* [TASK INPUTS]
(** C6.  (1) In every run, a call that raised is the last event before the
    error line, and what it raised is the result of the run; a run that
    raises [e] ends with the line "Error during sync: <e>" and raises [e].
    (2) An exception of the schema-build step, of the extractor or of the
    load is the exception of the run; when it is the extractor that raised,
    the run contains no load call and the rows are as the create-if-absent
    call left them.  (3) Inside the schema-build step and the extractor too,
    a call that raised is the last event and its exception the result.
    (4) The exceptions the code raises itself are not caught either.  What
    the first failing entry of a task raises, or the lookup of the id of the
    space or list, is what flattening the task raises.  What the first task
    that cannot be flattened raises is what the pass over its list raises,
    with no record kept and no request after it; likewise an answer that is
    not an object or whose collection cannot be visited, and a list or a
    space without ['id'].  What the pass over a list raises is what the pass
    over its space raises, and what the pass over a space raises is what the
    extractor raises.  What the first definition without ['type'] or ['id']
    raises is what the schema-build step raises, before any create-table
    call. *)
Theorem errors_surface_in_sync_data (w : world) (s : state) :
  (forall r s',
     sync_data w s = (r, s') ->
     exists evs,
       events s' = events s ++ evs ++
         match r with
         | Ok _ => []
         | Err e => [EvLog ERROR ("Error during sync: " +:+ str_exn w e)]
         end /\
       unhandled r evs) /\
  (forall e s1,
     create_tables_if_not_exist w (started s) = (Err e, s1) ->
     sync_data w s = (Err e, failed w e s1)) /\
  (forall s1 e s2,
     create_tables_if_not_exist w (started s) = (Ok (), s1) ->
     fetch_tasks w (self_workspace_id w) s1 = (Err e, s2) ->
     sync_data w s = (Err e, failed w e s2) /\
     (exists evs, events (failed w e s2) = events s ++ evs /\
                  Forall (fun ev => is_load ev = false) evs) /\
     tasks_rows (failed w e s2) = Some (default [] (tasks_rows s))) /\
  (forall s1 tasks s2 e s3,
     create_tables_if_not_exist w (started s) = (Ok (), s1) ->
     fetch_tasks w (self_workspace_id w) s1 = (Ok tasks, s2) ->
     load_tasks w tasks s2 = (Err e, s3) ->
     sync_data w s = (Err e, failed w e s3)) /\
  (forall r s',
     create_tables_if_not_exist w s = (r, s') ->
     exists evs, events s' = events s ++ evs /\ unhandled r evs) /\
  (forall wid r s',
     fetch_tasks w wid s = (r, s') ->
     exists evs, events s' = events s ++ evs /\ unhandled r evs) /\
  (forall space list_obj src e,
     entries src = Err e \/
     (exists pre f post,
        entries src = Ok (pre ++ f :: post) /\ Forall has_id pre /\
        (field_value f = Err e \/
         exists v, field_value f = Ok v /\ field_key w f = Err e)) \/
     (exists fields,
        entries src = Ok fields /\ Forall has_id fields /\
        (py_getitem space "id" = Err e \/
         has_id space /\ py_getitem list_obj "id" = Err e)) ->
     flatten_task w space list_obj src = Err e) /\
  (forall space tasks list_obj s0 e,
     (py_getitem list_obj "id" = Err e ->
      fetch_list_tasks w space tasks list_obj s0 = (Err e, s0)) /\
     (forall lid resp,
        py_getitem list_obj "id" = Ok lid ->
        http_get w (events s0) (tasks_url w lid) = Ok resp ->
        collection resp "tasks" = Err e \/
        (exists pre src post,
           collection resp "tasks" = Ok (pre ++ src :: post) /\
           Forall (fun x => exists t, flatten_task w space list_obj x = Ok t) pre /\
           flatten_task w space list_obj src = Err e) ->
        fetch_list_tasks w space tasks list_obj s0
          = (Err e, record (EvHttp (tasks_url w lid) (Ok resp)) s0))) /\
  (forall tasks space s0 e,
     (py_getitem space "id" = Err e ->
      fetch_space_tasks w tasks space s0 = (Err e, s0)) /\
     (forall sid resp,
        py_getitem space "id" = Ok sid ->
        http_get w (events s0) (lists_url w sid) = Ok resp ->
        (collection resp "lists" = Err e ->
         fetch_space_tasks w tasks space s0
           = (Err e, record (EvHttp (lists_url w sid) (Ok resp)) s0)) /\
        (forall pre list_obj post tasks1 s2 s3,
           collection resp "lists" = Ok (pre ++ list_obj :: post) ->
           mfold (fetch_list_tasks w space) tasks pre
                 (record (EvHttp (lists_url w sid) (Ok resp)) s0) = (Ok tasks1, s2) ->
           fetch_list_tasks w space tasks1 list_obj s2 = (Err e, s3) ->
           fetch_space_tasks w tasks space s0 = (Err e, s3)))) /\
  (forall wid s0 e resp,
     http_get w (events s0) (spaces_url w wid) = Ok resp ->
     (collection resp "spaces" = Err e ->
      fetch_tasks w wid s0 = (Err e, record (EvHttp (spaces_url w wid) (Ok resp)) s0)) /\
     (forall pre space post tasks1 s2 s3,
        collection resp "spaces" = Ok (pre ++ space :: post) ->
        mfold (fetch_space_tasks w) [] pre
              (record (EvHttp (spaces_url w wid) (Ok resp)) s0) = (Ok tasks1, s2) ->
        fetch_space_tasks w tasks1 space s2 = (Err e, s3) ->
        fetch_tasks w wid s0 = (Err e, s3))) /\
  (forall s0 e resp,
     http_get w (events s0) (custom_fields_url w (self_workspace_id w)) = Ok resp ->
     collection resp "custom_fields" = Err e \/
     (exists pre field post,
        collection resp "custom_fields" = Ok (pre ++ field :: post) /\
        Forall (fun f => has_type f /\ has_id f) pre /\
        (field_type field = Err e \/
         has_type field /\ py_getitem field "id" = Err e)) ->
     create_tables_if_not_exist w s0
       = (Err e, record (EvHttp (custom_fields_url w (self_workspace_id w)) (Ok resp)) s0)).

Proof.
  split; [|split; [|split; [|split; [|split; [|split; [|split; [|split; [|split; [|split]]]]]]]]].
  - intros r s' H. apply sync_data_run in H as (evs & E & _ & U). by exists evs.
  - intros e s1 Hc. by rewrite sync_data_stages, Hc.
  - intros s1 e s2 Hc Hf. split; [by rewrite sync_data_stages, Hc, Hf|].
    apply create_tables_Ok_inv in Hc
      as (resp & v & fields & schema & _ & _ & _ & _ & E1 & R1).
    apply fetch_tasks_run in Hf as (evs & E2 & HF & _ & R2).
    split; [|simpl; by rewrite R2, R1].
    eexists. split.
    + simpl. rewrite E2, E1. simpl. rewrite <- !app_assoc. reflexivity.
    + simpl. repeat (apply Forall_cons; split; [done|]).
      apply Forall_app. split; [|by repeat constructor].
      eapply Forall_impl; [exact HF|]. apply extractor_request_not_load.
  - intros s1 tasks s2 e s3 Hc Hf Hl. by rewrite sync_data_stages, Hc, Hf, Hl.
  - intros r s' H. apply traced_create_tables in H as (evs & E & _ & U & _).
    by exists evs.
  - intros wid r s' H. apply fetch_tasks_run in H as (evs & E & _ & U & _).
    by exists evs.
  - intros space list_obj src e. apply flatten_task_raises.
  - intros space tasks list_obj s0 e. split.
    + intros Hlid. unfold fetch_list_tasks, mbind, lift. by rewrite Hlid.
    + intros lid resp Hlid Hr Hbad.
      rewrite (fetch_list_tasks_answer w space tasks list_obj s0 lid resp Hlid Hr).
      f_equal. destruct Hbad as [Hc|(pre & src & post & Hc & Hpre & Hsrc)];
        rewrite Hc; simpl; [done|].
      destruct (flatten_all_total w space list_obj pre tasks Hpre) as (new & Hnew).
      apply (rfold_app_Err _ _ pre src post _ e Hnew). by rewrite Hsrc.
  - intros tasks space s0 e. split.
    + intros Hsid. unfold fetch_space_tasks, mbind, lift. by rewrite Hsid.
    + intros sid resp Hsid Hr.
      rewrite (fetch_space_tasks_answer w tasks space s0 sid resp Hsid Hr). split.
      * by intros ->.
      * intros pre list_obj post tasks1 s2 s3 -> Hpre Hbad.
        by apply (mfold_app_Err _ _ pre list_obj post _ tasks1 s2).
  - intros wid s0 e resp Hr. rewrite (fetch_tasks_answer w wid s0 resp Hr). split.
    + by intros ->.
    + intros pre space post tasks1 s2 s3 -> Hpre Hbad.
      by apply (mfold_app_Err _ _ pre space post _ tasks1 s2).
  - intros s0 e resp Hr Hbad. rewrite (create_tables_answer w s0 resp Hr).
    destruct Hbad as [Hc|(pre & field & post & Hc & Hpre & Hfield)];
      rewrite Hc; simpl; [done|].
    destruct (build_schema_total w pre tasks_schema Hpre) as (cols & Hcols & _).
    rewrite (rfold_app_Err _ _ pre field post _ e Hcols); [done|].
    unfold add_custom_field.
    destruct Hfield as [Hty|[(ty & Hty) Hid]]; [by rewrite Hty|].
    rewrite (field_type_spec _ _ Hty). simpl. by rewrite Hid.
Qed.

...

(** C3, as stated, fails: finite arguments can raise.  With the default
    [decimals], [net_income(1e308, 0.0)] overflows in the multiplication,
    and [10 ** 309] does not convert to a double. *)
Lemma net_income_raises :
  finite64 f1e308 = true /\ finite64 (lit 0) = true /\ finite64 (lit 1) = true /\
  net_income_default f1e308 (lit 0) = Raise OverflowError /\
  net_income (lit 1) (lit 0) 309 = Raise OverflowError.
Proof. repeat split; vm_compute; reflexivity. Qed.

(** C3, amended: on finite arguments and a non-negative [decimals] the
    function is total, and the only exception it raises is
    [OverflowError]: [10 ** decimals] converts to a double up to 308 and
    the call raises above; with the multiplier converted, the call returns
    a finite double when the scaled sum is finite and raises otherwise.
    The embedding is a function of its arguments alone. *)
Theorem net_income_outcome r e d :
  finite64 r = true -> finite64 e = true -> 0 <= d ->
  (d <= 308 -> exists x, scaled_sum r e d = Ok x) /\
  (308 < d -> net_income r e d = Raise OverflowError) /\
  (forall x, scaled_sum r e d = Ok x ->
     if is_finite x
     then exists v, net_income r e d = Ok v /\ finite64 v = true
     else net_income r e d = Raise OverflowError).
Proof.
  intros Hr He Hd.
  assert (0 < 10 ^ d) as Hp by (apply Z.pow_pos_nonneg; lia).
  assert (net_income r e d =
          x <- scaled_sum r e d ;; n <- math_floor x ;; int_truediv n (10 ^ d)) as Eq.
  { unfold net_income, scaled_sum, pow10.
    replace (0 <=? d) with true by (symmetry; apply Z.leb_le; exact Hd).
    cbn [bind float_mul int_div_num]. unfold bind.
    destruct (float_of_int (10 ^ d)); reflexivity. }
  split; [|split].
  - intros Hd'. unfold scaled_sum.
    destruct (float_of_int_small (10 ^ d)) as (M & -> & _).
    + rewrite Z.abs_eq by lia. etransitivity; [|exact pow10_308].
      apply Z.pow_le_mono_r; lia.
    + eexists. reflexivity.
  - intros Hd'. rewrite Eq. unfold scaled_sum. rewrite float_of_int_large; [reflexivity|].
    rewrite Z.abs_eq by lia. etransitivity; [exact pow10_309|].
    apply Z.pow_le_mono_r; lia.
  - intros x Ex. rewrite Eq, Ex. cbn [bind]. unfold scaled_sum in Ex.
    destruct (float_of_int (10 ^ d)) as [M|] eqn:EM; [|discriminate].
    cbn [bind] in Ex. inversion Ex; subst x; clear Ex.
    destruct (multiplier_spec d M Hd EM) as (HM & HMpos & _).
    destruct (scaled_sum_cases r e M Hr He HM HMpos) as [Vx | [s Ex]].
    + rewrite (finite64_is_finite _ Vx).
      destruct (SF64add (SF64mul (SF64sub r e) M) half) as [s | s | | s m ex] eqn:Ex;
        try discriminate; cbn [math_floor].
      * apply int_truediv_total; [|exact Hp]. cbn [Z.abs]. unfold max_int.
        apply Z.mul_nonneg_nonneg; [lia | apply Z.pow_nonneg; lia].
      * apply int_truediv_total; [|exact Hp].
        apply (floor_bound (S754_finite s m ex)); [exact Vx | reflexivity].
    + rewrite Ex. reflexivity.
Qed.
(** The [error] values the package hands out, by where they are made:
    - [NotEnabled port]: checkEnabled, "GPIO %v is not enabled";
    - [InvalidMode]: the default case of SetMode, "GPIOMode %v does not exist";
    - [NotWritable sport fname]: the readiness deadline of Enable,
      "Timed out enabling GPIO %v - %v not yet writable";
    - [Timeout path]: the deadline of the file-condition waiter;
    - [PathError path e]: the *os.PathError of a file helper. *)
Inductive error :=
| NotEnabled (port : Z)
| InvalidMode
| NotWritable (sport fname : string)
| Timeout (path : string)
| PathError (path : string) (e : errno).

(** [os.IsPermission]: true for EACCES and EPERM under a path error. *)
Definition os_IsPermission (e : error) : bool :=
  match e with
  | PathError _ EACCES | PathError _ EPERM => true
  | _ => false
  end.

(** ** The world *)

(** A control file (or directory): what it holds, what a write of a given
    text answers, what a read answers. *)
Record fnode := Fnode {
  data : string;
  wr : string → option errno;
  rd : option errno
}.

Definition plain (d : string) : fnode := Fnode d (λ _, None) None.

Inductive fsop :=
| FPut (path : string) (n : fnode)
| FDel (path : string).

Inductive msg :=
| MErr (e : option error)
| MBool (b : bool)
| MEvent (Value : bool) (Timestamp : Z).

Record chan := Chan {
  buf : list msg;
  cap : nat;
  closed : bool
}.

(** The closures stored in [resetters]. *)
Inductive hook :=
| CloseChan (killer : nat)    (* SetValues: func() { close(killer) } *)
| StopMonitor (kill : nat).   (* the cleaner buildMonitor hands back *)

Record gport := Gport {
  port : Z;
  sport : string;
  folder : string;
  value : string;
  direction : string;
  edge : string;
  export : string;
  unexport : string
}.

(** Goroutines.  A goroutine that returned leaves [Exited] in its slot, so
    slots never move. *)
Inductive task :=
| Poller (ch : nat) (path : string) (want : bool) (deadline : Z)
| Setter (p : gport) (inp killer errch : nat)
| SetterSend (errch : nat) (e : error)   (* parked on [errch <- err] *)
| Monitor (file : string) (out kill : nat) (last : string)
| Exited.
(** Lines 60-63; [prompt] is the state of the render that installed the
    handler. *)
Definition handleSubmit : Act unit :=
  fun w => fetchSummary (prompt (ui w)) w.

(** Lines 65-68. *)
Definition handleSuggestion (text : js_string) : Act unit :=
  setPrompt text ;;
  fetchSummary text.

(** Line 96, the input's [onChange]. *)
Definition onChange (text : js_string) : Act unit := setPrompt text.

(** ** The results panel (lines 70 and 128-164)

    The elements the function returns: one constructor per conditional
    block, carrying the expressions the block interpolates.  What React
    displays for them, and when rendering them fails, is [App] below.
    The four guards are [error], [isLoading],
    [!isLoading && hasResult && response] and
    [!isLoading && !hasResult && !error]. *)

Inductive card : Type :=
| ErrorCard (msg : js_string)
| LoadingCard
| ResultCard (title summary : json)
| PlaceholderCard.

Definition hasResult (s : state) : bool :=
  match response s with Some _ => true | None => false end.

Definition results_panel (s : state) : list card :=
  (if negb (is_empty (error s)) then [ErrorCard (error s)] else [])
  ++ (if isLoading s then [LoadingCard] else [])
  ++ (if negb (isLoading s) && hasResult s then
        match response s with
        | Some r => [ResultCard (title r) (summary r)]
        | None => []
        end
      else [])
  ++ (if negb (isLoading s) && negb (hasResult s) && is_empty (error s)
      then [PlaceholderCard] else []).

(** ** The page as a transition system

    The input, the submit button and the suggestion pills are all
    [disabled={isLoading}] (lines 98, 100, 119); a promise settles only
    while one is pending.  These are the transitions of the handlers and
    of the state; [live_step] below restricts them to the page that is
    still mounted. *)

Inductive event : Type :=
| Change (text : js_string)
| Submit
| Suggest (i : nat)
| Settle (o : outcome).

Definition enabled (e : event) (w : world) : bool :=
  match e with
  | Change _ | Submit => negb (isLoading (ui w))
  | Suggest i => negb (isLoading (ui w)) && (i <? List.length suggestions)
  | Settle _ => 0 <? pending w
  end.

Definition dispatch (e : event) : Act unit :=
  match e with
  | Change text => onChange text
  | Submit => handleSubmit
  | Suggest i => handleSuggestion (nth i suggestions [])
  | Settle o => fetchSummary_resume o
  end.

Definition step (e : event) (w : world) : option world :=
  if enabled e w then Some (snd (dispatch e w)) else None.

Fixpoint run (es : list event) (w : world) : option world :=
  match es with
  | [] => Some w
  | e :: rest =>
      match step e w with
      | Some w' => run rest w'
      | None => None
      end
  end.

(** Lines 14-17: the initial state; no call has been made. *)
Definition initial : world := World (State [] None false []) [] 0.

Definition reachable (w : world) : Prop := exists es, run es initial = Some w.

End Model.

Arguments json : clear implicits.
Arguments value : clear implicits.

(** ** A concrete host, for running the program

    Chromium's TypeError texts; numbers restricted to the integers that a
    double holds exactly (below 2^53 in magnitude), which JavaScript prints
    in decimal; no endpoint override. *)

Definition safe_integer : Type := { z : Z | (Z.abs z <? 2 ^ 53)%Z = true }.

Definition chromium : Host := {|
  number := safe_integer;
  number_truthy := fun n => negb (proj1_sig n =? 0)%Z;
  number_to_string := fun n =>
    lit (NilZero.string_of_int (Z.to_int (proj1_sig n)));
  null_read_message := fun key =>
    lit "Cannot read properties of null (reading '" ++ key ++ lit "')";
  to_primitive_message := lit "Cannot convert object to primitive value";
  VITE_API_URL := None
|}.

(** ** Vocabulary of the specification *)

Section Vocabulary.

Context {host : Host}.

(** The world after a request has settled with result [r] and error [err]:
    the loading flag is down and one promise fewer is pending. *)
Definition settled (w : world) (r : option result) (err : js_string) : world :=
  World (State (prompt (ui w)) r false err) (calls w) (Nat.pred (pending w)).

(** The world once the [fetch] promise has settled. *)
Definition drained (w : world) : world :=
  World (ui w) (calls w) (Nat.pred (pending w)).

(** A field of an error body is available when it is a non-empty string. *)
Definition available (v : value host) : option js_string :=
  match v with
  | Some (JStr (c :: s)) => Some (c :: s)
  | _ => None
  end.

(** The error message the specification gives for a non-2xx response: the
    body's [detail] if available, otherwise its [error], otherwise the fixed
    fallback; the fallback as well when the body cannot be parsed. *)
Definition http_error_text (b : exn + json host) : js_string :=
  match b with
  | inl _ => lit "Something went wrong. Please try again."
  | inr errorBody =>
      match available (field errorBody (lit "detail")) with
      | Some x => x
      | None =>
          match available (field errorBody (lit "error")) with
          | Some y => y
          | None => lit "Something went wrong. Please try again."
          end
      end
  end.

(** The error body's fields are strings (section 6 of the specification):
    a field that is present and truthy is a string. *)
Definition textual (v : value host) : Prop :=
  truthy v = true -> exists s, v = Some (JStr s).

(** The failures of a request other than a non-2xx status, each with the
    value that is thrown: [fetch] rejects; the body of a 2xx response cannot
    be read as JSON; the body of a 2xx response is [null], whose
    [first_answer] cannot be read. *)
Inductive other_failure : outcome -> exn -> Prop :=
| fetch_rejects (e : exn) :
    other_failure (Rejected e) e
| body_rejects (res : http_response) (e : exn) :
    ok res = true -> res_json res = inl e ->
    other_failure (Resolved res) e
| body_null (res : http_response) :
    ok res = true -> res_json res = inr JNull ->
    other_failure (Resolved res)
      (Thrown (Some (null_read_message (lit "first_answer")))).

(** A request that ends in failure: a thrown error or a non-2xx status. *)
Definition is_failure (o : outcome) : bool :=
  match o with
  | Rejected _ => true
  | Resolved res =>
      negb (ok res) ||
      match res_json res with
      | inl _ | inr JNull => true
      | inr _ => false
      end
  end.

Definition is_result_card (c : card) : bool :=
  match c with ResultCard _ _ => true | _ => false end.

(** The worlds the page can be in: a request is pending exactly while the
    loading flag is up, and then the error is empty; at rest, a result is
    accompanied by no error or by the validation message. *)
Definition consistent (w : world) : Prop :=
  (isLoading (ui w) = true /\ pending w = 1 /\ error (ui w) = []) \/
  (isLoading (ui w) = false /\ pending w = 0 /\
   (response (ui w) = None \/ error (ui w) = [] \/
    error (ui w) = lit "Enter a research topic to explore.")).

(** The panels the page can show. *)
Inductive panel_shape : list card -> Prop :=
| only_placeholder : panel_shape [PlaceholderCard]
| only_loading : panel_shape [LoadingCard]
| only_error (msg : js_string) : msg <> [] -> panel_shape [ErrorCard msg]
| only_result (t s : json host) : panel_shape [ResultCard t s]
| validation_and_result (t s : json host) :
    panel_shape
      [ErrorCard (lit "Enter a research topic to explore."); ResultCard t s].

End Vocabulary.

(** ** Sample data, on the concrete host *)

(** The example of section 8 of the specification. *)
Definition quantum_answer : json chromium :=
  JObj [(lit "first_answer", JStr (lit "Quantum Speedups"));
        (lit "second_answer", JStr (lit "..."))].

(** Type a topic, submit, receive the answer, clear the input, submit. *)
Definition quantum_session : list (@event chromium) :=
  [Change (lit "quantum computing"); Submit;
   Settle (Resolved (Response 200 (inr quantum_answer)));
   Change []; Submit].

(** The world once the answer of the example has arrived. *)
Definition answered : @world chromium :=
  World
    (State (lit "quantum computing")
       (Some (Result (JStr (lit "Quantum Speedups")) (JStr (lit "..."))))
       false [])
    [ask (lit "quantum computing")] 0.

* [PROBLEM TO WORK ON]
Would you please copy exactly the part of the entries above that begins at the line containing "(** The [error]" and ends at the line containing "(** ** The world *)", both lines included?

* [TASK ANSWER]
(** The [error] values the package hands out, by where they are made:
    - [NotEnabled port]: checkEnabled, "GPIO %v is not enabled";
    - [InvalidMode]: the default case of SetMode, "GPIOMode %v does not exist";
    - [NotWritable sport fname]: the readiness deadline of Enable,
      "Timed out enabling GPIO %v - %v not yet writable";
    - [Timeout path]: the deadline of the file-condition waiter;
    - [PathError path e]: the *os.PathError of a file helper. *)
Inductive error :=
| NotEnabled (port : Z)
| InvalidMode
| NotWritable (sport fname : string)
| Timeout (path : string)
| PathError (path : string) (e : errno).

(** [os.IsPermission]: true for EACCES and EPERM under a path error. *)
Definition os_IsPermission (e : error) : bool :=
  match e with
  | PathError _ EACCES | PathError _ EPERM => true
  | _ => false
  end.

(** ** The world *)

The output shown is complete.